There's a strange sort of contradicting atmosphere when you go back to a place you've been before. At first, it feels empty. Eerie almost from the silence of returning. But then you hear someone laugh to your right and someone snap a picture to your left and suddenly, your mind is flooded with all the memories and moments you have in that place and all at once, the air is buzzing and the atmosphere turns full.

But then it goes. Quickly. Like you had it in your grasp and then you didn't. Just the way you suppose memories will always be. Coming and going in waves of nauseous nostalgia.

The dirt under your feet is red and sandy and instantly, you feel like your feet are suffocating in their flip-flops. You remove them slowly, taking time to step your soles into the warmth the evening sun has glowed upon the earth. The sand seeps between your toes and you feel better connected than you have in years.

You take a deep breath as you watch your feet mould themselves to the colour of the sand and you smile, remembering how it was always one of your favourite things about this place. The lids above your eyes close over them and you release your breath, stretching out your arms and your fingers and your toes.

There's a small ridge in front of you that looks directly out to the Namibian landscape, a cluster of mountains ahead rolling for miles and miles. The sun seems about to fall right behind them and so you move towards the ridge and take a seat, crossing your legs and taking another deep breath.

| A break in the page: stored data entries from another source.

(** The [for] loop of [updateContract] from batch [i] on; [total] is
    [batches.length].  The second component is the message of an error
    that leaves the loop, [None] when the loop runs to its end. *)
Fixpoint updateLoop (i total : Z) (batches : list (list RelayData))
    (run : Run) : Run * option string :=
  match batches with
  | [] => (run, None)
  | batch :: rest =>
      if dryRun then
        updateLoop (i + 1) total rest
          (pushResult (mkUpdateResult true (Z.of_nat (length batch)) None) run)
      else
        match submitBatch batch run with
        | (run1, None) =>
            let run2 :=
              pushResult (mkUpdateResult true (Z.of_nat (length batch)) None) run1 in
            let run3 := if i <? total - 1 then sleep batchDelay run2 else run2 in
            updateLoop (i + 1) total rest run3
        | (run1, Some message) =>
            if negb (printsFirstRelay batch) then (run1, Some invalidTimeValue)
            else
              let run2 :=
                if includes "nonce" message || includes "replacement" message
                then sleep 3000 run1 else run1 in
              let run3 := pushResult (mkUpdateResult false 0 (Some message)) run2 in
              updateLoop (i + 1) total rest run3
        end
  end.

(** [updateContract]: [inl] is the error thrown, by the authorization
    check or out of the loop, [inr] the run with its [results]. *)
Definition updateContract (relayData : list RelayData) (batchSize : nat)
    (st : State) : string + Run :=
  if negb (isUpdater st signer) && negb (signer =? owner st)
  then inl "Signer is not authorized to update the contract"
  else
    let batches := batchRelays relayData batchSize in
    match updateLoop 0 (Z.of_nat (length batches)) batches (mkRun st 0 [] []) with
    | (run, None) => inr run
    | (_, Some message) => inl message
    end.

End Pipeline.

(** ** The reader (web/app/page.tsx) *)

Definition MAX_RETRY_ATTEMPTS : Z := 5.

(** What the RPC endpoint does with one read. *)
Inductive ReadAttempt : Type :=
| ReadError (message : string)
| ReadServed.

(** The sweep so far: the number of reads issued, the delays waited (ms,
    oldest first) and [allRelays]. *)
Record Reader : Type := mkReader {
  reads : nat;
  waited : list Z;
  allRelays : list RelayData
}.

Inductive BatchFetch : Type :=
| Fetched (batchData : list RelayData)   (* success = true *)
| Exhausted                              (* the while loop ended with success = false *)
| Thrown (message : string).             (* an error other than rate limiting *)

Section Reader.
(** * Finance-health-check frontend: session lifecycle, route guard and pages

    A shallow embedding of the client-side session logic of the SME
    finance dashboard ([frontend/src/App.tsx], [pages/Login.tsx],
    [pages/Register.tsx], [pages/Dashboard.tsx], [pages/RiskAssessment.tsx],
    [pages/Reports.tsx]) together with the properties its design document
    states about it.

    - [localStorage] is a finite map from keys to strings;
    - React state cells are record fields, setters are record updates;
    - [async] handlers are state transformers over a [World] that holds the
      session, the router location, the trace of observable calls and the
      page's own state; the HTTP client is an oracle giving, for each
      request, a resolved or a rejected promise. *)

From stdpp Require Import base option list strings gmap.
From Stdlib Require Import QArith.

Close Scope Q_scope.
Open Scope string_scope.
Open Scope list_scope.

(** ** JavaScript values and truthiness *)

Module Js.

(** A value of type [any] as the handlers inspect it: nullish, a string,
    an object (a plain object, or an array that holds one, as the detail
    of a validation error is) known by the text [JSON.stringify] gives for
    it, or some other value (a number, a boolean, an array of those) known
    by its truthiness and by that text. *)
Inductive value : Type :=
| Undefined
| Null
| Str (s : string)
| Other (truthy : bool) (json : string)
| Object (json : string).

(** [!!s] for a string. *)
Definition truthy_string (s : string) : bool :=
  negb (String.eqb s "").

(** [!!v]. *)
Definition truthy (v : value) : bool :=
  match v with
  | Undefined | Null => false
  | Str s => truthy_string s
  | Other t _ => t
  | Object _ => true
  end.

(** [!!x] for [x : string | null]. *)
Definition truthy_nullable (x : option string) : bool :=
  match x with
  | None => false
  | Some s => truthy_string s
  end.

(** [a || b]. *)
Definition or (a b : value) : value :=
  if truthy a then a else b.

Your eyes are closed and the voices return again, louder than before and stronger than they have been in years, like they are right there with you. Rachel Berry's voice almost penetrates your ear drum in the worst way but the heaviness your heart seems to beat to makes your jaw slacken and your breath shake.

(Maybe this wasn't such a good idea.)

"Santana!" Rachel squeals, moving to sit beside you. The feel of her skin is rough and irritating but she's grown on you. "I was thinking tomorrow we should jog the enclosure patrol. What do you think?"

You wouldn't have thought it three weeks ago but this short brunette midget has become your friend and you find yourself nodding your head in time to your beating heart.

"Prepare for another loss, Berry." You reply, smirking the way you always do. "Imma whip your ass the moment that sun rises."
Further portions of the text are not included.